-- Opening Marker --

(** The name of the flag set of [NewPowersaveCommand]. *)
Definition powersave_name : string := "powersave".

(** The errors of [DisplayCommand.Init] once the flags are parsed. *)
Inductive InitError :=
| MissingSpi          (* SPI device must be provided with the -spi flag *)
| MissingDc           (* dc pin must be provided with the -dc flag *)
| ColorOutOfRange (color_ : Z).

(** [DisplayCommand.Init] after [fs.Parse]: the checks on the parsed
    flags, and the colour it stores. *)
Definition DisplayCommand_Init (spi dc : string) (color_ : Z)
  : InitError + color.RGBA :=
  if Nat.eqb (String.length spi) 0 then inl MissingSpi
  else if Nat.eqb (String.length dc) 0 then inl MissingDc
  else if ((color_ <? 0) || (color_ >? 0xffffff))%Z then inl (ColorOutOfRange color_)
  else inr (DisplayCommand_colorRGBA color_).

End cmd.
(* ================================================================= *)
(** * Properties *)

(** ** Machine arithmetic *)

Lemma wrap_int_id (z : Z) : is_int z -> wrap_int z = z.
Proof.
  unfold is_int, min_int, max_int, wrap_int, int_bits.
  change (2 ^ (64 - 1)) with 9223372036854775808.
  change (2 ^ 64) with 18446744073709551616.
  intros H; rewrite Z.mod_small; lia.
Qed.

Lemma wrap_int_range (z : Z) : is_int (wrap_int z).
Proof.
  unfold is_int, min_int, max_int, wrap_int, int_bits.
  change (2 ^ (64 - 1)) with 9223372036854775808.
  change (2 ^ 64) with 18446744073709551616.
  pose proof (Z.mod_pos_bound (z + 9223372036854775808)
                              18446744073709551616 eq_refl).
  lia.
Qed.

Lemma zrange_In (lo hi x : Z) : In x (zrange lo hi) <-> lo <= x < hi.
Proof.
  unfold zrange; rewrite in_map_iff; split.
  - intros (k & <- & Hk); apply in_seq in Hk; lia.
  - intros H; exists (Z.to_nat (x - lo)); split; [lia | apply in_seq; lia].
Qed.

Lemma zrange_length (lo hi : Z) : length (zrange lo hi) = Z.to_nat (hi - lo).
Proof. unfold zrange; now rewrite length_map, length_seq. Qed.

Lemma zrange_nil (lo hi : Z) : hi <= lo -> zrange lo hi = [].
Proof.
  intros H; unfold zrange.
  replace (Z.to_nat (hi - lo)) with 0%nat by lia; reflexivity.
Qed.

(** A boolean property checked on the 256 byte values holds of every byte. *)
Lemma forall_bytes (P : Z -> bool) :
  forallb P (zrange 0 256) = true -> forall x, is_byte x -> P x = true.
Proof.
  intros H x Hx; rewrite forallb_forall in H; apply H, zrange_In, Hx.
Qed.

(** A value shifted left by [k] shares no bit with a [k]-bit value. *)
Lemma land_shiftl_low (u v k : Z) :
  0 <= k -> 0 <= v < 2 ^ k -> Z.land (Z.shiftl u k) v = 0.
Proof.
  intros Hk Hv; apply Z.bits_inj'; intros n Hn.
  rewrite Z.land_spec, Z.bits_0.
  destruct (Z.lt_ge_cases n k) as [Hlt | Hge].
  - now rewrite Z.shiftl_spec_low.
  - assert (Z.testbit v n = false) as ->; [ | apply andb_false_r ].
    destruct (Z.eq_dec v 0) as [-> | Hnz]; [ apply Z.bits_0 | ].
    apply Z.bits_above_log2; [ lia | ].
    assert (Z.log2 v < k) by (apply Z.log2_lt_pow2; lia); lia.
Qed.

Lemma lor_shiftl_low (u v k : Z) :
  0 <= k -> 0 <= v < 2 ^ k -> Z.lor (Z.shiftl u k) v = u * 2 ^ k + v.
Proof.
  intros Hk Hv.
  pose proof (Z.add_lor_land (Z.shiftl u k) v) as H.
  rewrite land_shiftl_low, Z.shiftl_mul_pow2 in H by assumption.
  rewrite Z.shiftl_mul_pow2 by assumption; lia.
Qed.

(** ** Colour packing *)


Lemma channel_facts (x : Z) :
  is_byte x ->
  Z.land (color.expand16 x) 0xF800 = Z.shiftl (x / 8) 11 /\
  Z.shiftl (Z.land x 0xF8) 8 = Z.shiftl (x / 8) 11 /\
  Z.shiftr (Z.land (color.expand16 x) 0xFC00) 5 = Z.shiftl (x / 4) 5 /\
  Z.shiftl (Z.land x 0xFC) 3 = Z.shiftl (x / 4) 5 /\
  Z.shiftr (Z.land (color.expand16 x) 0xF800) 11 = x / 8 /\
  Z.shiftr x 3 = x / 8.
Proof.
  intros Hx.
  assert (channel_check x = true) as H
      by (revert x Hx; apply forall_bytes; vm_compute; reflexivity).
  unfold channel_check in H.
  repeat (apply andb_prop in H; destruct H as [H ?]).
  repeat match goal with E : (_ =? _) = true |- _ => apply Z.eqb_eq in E end.
  repeat split; assumption.
Qed.

(** The packed value as a plain sum of the three fields. *)
Lemma RGBATo565_sum (r g b a : Z) :
  is_byte r -> is_byte g -> is_byte b ->
  RGBATo565 (color.mkRGBA r g b a) = (r / 8) * 2048 + (g / 4) * 32 + b / 8.
Proof.
  intros Hr Hg Hb.
  destruct (channel_facts _ Hr) as (Er & _).
  destruct (channel_facts _ Hg) as (_ & _ & Eg & _).
  destruct (channel_facts _ Hb) as (_ & _ & _ & _ & Eb & _).
  unfold RGBATo565, color.RGBA_method; cbn [color.R color.G color.B color.A].
  rewrite Er, Eg, Eb, !Z.shiftl_mul_pow2 by lia.
  unfold is_byte in *.
  assert (0 <= r / 8 < 32) by (split; [apply Z.div_pos | apply Z.div_lt_upper_bound]; lia).
  assert (0 <= g / 4 < 64) by (split; [apply Z.div_pos | apply Z.div_lt_upper_bound]; lia).
  assert (0 <= b / 8 < 32) by (split; [apply Z.div_pos | apply Z.div_lt_upper_bound]; lia).
  unfold to_uint16, to_uint32.
  change (2 ^ 11) with 2048; change (2 ^ 5) with 32.
  change (2 ^ 32) with 4294967296; change (2 ^ 16) with 65536.
  rewrite (Z.mod_small (_ + _ * 32)) by lia.
  rewrite (Z.mod_small (_ + _ / 8)) by lia.
  rewrite Z.mod_small by lia; reflexivity.
Qed.

(** C3: for 8-bit channels (alpha ignored) the packed colour is
    [((r & 0xF8) << 8) | ((g & 0xFC) << 3) | (b >> 3)], a 16-bit value;
    the function is total and its value does not depend on alpha; black,
    white and the three primaries pack to 0x0000, 0xFFFF, 0xF800, 0x07E0
    and 0x001F. *)
Theorem RGBATo565_layout :
  (forall r g b a,
      is_byte r -> is_byte g -> is_byte b ->
      RGBATo565 (color.mkRGBA r g b a)
      = Z.lor (Z.lor (Z.shiftl (Z.land r 0xF8) 8) (Z.shiftl (Z.land g 0xFC) 3))
              (Z.shiftr b 3)
      /\ 0 <= RGBATo565 (color.mkRGBA r g b a) < 2 ^ 16
      /\ forall a', RGBATo565 (color.mkRGBA r g b a')
                    = RGBATo565 (color.mkRGBA r g b a))
  /\ (forall a, RGBATo565 (color.mkRGBA 0 0 0 a) = 0x0000)
  /\ (forall a, RGBATo565 (color.mkRGBA 255 255 255 a) = 0xFFFF)
  /\ (forall a, RGBATo565 (color.mkRGBA 255 0 0 a) = 0xF800)
  /\ (forall a, RGBATo565 (color.mkRGBA 0 255 0 a) = 0x07E0)
  /\ (forall a, RGBATo565 (color.mkRGBA 0 0 255 a) = 0x001F).
Proof.
  split; [ | repeat split; intros; rewrite RGBATo565_sum by (unfold is_byte; lia);
             reflexivity ].
  intros r g b a Hr Hg Hb.
  assert (0 <= r / 8 < 32 /\ 0 <= g / 4 < 64 /\ 0 <= b / 8 < 32) as (Br & Bg & Bb).
  { unfold is_byte in *.
    repeat split; try (apply Z.div_pos; lia); apply Z.div_lt_upper_bound; lia. }
  split; [ | split ].
  - rewrite RGBATo565_sum by assumption.
    destruct (channel_facts _ Hr) as (_ & -> & _).
    destruct (channel_facts _ Hg) as (_ & _ & _ & -> & _).
    destruct (channel_facts _ Hb) as (_ & _ & _ & _ & _ & ->).
    rewrite (Z.shiftl_mul_pow2 (g / 4)) by lia.
    change (2 ^ 5) with 32.
    rewrite (@lor_shiftl_low (r / 8) (g / 4 * 32) 11)
      by (try change (2 ^ 11) with 2048; lia).
    change (2 ^ 11) with 2048.
    replace (r / 8 * 2048 + g / 4 * 32) with (Z.shiftl (r / 8 * 64 + g / 4) 5)
      by (rewrite Z.shiftl_mul_pow2 by lia; change (2 ^ 5) with 32; lia).
    rewrite lor_shiftl_low by (try change (2 ^ 5) with 32; lia).
    rewrite Z.shiftl_mul_pow2 by lia; reflexivity.
  - rewrite RGBATo565_sum by assumption.
    change (2 ^ 16) with 65536; lia.
  - intros a'; now rewrite !RGBATo565_sum.
Qed.

Lemma RGBATo565_layout_witness :
  RGBATo565 (color.mkRGBA 18 52 86 255)
  = Z.lor (Z.lor (Z.shiftl (Z.land 18 0xF8) 8) (Z.shiftl (Z.land 52 0xFC) 3))
          (Z.shiftr 86 3).
Proof.
  refine (proj1 (proj1 RGBATo565_layout 18 52 86 255 _ _ _));
    unfold is_byte; lia.
Defined.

-- Closing Marker --

**What is expected**
Working from the data above, extract solely the lines from the one containing "Proof. unfold zrange;" through the one containing "Z.shiftl (Z.land x 0xF8)", exactly as they appear, both included.

**Answer section**
Proof. unfold zrange; now rewrite length_map, length_seq. Qed.

Lemma zrange_nil (lo hi : Z) : hi <= lo -> zrange lo hi = [].
Proof.
  intros H; unfold zrange.
  replace (Z.to_nat (hi - lo)) with 0%nat by lia; reflexivity.
Qed.

(** A boolean property checked on the 256 byte values holds of every byte. *)
Lemma forall_bytes (P : Z -> bool) :
  forallb P (zrange 0 256) = true -> forall x, is_byte x -> P x = true.
Proof.
  intros H x Hx; rewrite forallb_forall in H; apply H, zrange_In, Hx.
Qed.

(** A value shifted left by [k] shares no bit with a [k]-bit value. *)
Lemma land_shiftl_low (u v k : Z) :
  0 <= k -> 0 <= v < 2 ^ k -> Z.land (Z.shiftl u k) v = 0.
Proof.
  intros Hk Hv; apply Z.bits_inj'; intros n Hn.
  rewrite Z.land_spec, Z.bits_0.
  destruct (Z.lt_ge_cases n k) as [Hlt | Hge].
  - now rewrite Z.shiftl_spec_low.
  - assert (Z.testbit v n = false) as ->; [ | apply andb_false_r ].
    destruct (Z.eq_dec v 0) as [-> | Hnz]; [ apply Z.bits_0 | ].
    apply Z.bits_above_log2; [ lia | ].
    assert (Z.log2 v < k) by (apply Z.log2_lt_pow2; lia); lia.
Qed.

Lemma lor_shiftl_low (u v k : Z) :
  0 <= k -> 0 <= v < 2 ^ k -> Z.lor (Z.shiftl u k) v = u * 2 ^ k + v.
Proof.
  intros Hk Hv.
  pose proof (Z.add_lor_land (Z.shiftl u k) v) as H.
  rewrite land_shiftl_low, Z.shiftl_mul_pow2 in H by assumption.
  rewrite Z.shiftl_mul_pow2 by assumption; lia.
Qed.

(** ** Colour packing *)


Lemma channel_facts (x : Z) :
  is_byte x ->
  Z.land (color.expand16 x) 0xF800 = Z.shiftl (x / 8) 11 /\
  Z.shiftl (Z.land x 0xF8) 8 = Z.shiftl (x / 8) 11 /\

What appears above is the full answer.